-- Stored data follows --
Lemma digits_snoc acc s c :
  Go.digits acc (s ++ String c "") =
  n ← Go.digits acc s; d ← Go.digit c; Some (n * 10 + d).
Proof.
  revert acc. induction s as [|c' s IH]; intros acc; simpl.
  - by destruct (Go.digit c).
  - destruct (Go.digit c'); [apply IH|done].
Qed.

Lemma string_snoc_ind (P : string -> Prop) :
  P "" -> (forall s c, P s -> P (s ++ String c "")) -> forall s, P s.
Proof.
  intros Hnil Hsnoc s.
  rewrite <- (string_of_list_ascii_of_string s).
  induction (list_ascii_of_string s) as [|c l IH] using rev_ind; [done|].
  assert (string_of_list_ascii (l ++ [c])%list
          = string_of_list_ascii l ++ String c "") as ->; [|by apply Hsnoc].
  clear. induction l as [|a l IH]; simpl; [done|]. by rewrite IH.
Qed.

Lemma append_nil_inv s t : s ++ t = "" -> s = "" /\ t = "".
Proof. destruct s; simpl; [done|discriminate]. Qed.

Lemma Numeral_digits s n : Numeral s n -> s <> "" /\ Go.digits 0 s = Some n.
Proof.
  induction 1 as [k c Hk|s n k c _ [_ IH] Hk].
  - split; [done|]. simpl.
    assert (Go.digit c = Some (Z.of_nat k)) as -> by (apply digit_spec; eauto).
    done.
  - split; [by intros [_ ?]%append_nil_inv|].
    rewrite digits_snoc, IH. simpl.
    assert (Go.digit c = Some (Z.of_nat k)) as -> by (apply digit_spec; eauto).
    simpl. f_equal. lia.
Qed.

Lemma digits_Numeral s n : s <> "" -> Go.digits 0 s = Some n -> Numeral s n.
Proof.
  revert n. induction s as [|s c IH] using string_snoc_ind; [done|].
  intros n _. rewrite digits_snoc.
  destruct (Go.digits 0 s) as [m|] eqn:Hm; [simpl|done].
  destruct (Go.digit c) as [d|] eqn:Hd; [simpl|done].
  intros [= <-]. apply digit_spec in Hd as (k & Hk & ->).
  destruct s as [|c' s'].
  - simpl in Hm. injection Hm as <-. simpl. by apply Numeral_digit.
  - replace (m * 10 + Z.of_nat k) with (10 * m + Z.of_nat k) by lia.
    apply Numeral_snoc; [by apply IH|done].
Qed.

Lemma unsigned_spec s n : Go.unsigned s = Some n <-> Numeral s n.
Proof.
  split.
  - destruct s; [done|]. by apply digits_Numeral.
  - intros [Hne Hd]%Numeral_digits. by destruct s.
Qed.

Lemma Numeral_head c s n :
  Numeral (String c s) n -> c <> "-"%char /\ c <> "+"%char.
Proof.
  intros [_ Hd]%Numeral_digits. simpl in Hd.
  by split; intros ->.
Qed.

Lemma inRange_spec v n :
  Go.inRange v = Some n <-> n = v /\ Go.minInt <= v <= Go.maxInt.
Proof.
  unfold Go.inRange. destruct (decide _) as [Hr|Hr]; split.
  - by intros [= ->].
  - by intros [-> _].
  - done.
  - by intros [_ ?].
Qed.

Lemma Atoi_spec s v :
  Go.Atoi s = Some v <-> Integer s v /\ Go.minInt <= v <= Go.maxInt.
Proof.
  split.
  - destruct s as [|c s]; [done|]. unfold Go.Atoi.
    repeat case_decide; subst;
      intros (n & Hn%unsigned_spec & [-> Hr]%inRange_spec)%bind_Some;
      split; try done; by constructor.
  - intros [Hi Hr]. destruct Hi as [s n Hn|s n Hn|s n Hn].
    + destruct s as [|c s]; [by apply Numeral_digits in Hn as [? _]|].
      pose proof (Numeral_head _ _ _ Hn) as [? ?].
      unfold Go.Atoi. repeat case_decide; try done.
      apply bind_Some. exists n. split; [by apply unsigned_spec|].
      by apply inRange_spec.
    + unfold Go.Atoi. repeat case_decide; try done.
      apply bind_Some. exists n. split; [by apply unsigned_spec|].
      by apply inRange_spec.
    + unfold Go.Atoi. repeat case_decide; try done.
      apply bind_Some. exists n. split; [by apply unsigned_spec|].
      by apply inRange_spec.
Qed.

(** ** Slot normalisation *)

Lemma Atoi_range s v : Go.Atoi s = Some v -> Go.minInt <= v <= Go.maxInt.
Proof. by intros [_ ?]%Atoi_spec. Qed.

Lemma normalizeSlot_accepts v parsed :
  slotRejected v parsed = false -> parsed = Some (normalizeSlot v parsed).
Proof.
  unfold normalizeSlot. destruct parsed as [n|]; [|done].
  by intros ->.
Qed.

Lemma requestedSlot_range v query :
  1 <= requestedSlot v query <= Go.maxInt.
Proof.
  unfold requestedSlot, normalizeSlot.
  destruct (slotRejected v _) eqn:Hrej; [unfold Go.maxInt; lia|].
  destruct (Go.Atoi (getSlot query)) as [n|] eqn:Hn; [|discriminate].
  apply Atoi_range in Hn. simpl.
  destruct v; simpl in Hrej;
    repeat (apply orb_false_iff in Hrej as [Hrej ?]);
    apply bool_decide_eq_false in Hrej; lia.
Qed.

Lemma slot_index slot n :
  1 <= slot <= Go.maxInt -> 0 < n ->
  Go.rem (Go.sub slot 1) n = (slot - 1) mod n.
Proof.
  intros Hs Hn. unfold Go.rem, Go.sub.
  rewrite wrap_id by (unfold Go.minInt, Go.maxInt in *; lia).
  apply Z.rem_mod_nonneg; lia.
Qed.

(** ** The shuffle and the selection *)

Section Selection.

Context (Rand : Type) (NewRand : Z -> Rand).
Context (int31n Int63n : Rand -> Z -> Z * Rand).

Local Abbreviation draw := (draw Rand int31n Int63n).
Local Abbreviation shuffleFrom := (shuffleFrom Rand int31n Int63n).
Local Abbreviation Shuffle := (Shuffle Rand int31n Int63n).
Local Abbreviation selectBadgeA := (selectBadgeA Rand NewRand int31n Int63n).
Local Abbreviation selectBadgeB := (selectBadgeB Rand NewRand int31n Int63n).
Local Abbreviation selectBadgeInternal :=
  (selectBadgeInternal Rand NewRand int31n Int63n).
Local Abbreviation selectBadge := (selectBadge Rand NewRand int31n Int63n).

Lemma shuffleFrom_Permutation i r a a' :
  shuffleFrom i r a = Some a' -> a' ≡ₚ a.
Proof.
  revert r a. induction i as [|i IH]; intros r a; simpl.
  - by intros [= ->].
  - destruct (draw r _) as [j r'].
    intros (b & Hb%swap_Permutation & Hs%IH)%bind_Some.
    by rewrite Hs.
Qed.

Lemma Shuffle_Permutation r a a' : Shuffle r a = Some a' -> a' ≡ₚ a.
Proof. apply shuffleFrom_Permutation. Qed.

Lemma draw_range r i :
  DrawsInRange Rand int31n Int63n -> 0 <= i -> 0 <= (draw r i).1 <= i.
Proof.
  intros [H31 H63] Hi. unfold draw. case_decide.
  - specialize (H63 r (i + 1)). lia.
  - specialize (H31 r (i + 1)). lia.
Qed.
-- Stored data concluded --
> **Try it**
From the first line of the records to the line containing "Lemma Numeral_head c", inclusive, transcribe everything exactly and leave out the rest.

> **Task response**
Lemma digits_snoc acc s c :
  Go.digits acc (s ++ String c "") =
  n ← Go.digits acc s; d ← Go.digit c; Some (n * 10 + d).
Proof.
  revert acc. induction s as [|c' s IH]; intros acc; simpl.
  - by destruct (Go.digit c).
  - destruct (Go.digit c'); [apply IH|done].
Qed.

Lemma string_snoc_ind (P : string -> Prop) :
  P "" -> (forall s c, P s -> P (s ++ String c "")) -> forall s, P s.
Proof.
  intros Hnil Hsnoc s.
  rewrite <- (string_of_list_ascii_of_string s).
  induction (list_ascii_of_string s) as [|c l IH] using rev_ind; [done|].
  assert (string_of_list_ascii (l ++ [c])%list
          = string_of_list_ascii l ++ String c "") as ->; [|by apply Hsnoc].
  clear. induction l as [|a l IH]; simpl; [done|]. by rewrite IH.
Qed.

Lemma append_nil_inv s t : s ++ t = "" -> s = "" /\ t = "".
Proof. destruct s; simpl; [done|discriminate]. Qed.

Lemma Numeral_digits s n : Numeral s n -> s <> "" /\ Go.digits 0 s = Some n.
Proof.
  induction 1 as [k c Hk|s n k c _ [_ IH] Hk].
  - split; [done|]. simpl.
    assert (Go.digit c = Some (Z.of_nat k)) as -> by (apply digit_spec; eauto).
    done.
  - split; [by intros [_ ?]%append_nil_inv|].
    rewrite digits_snoc, IH. simpl.
    assert (Go.digit c = Some (Z.of_nat k)) as -> by (apply digit_spec; eauto).
    simpl. f_equal. lia.
Qed.

Lemma digits_Numeral s n : s <> "" -> Go.digits 0 s = Some n -> Numeral s n.
Proof.
  revert n. induction s as [|s c IH] using string_snoc_ind; [done|].
  intros n _. rewrite digits_snoc.
  destruct (Go.digits 0 s) as [m|] eqn:Hm; [simpl|done].
  destruct (Go.digit c) as [d|] eqn:Hd; [simpl|done].
  intros [= <-]. apply digit_spec in Hd as (k & Hk & ->).
  destruct s as [|c' s'].
  - simpl in Hm. injection Hm as <-. simpl. by apply Numeral_digit.
  - replace (m * 10 + Z.of_nat k) with (10 * m + Z.of_nat k) by lia.
    apply Numeral_snoc; [by apply IH|done].
Qed.

Lemma unsigned_spec s n : Go.unsigned s = Some n <-> Numeral s n.
Proof.
  split.
  - destruct s; [done|]. by apply digits_Numeral.
  - intros [Hne Hd]%Numeral_digits. by destruct s.
Qed.

Lemma Numeral_head c s n :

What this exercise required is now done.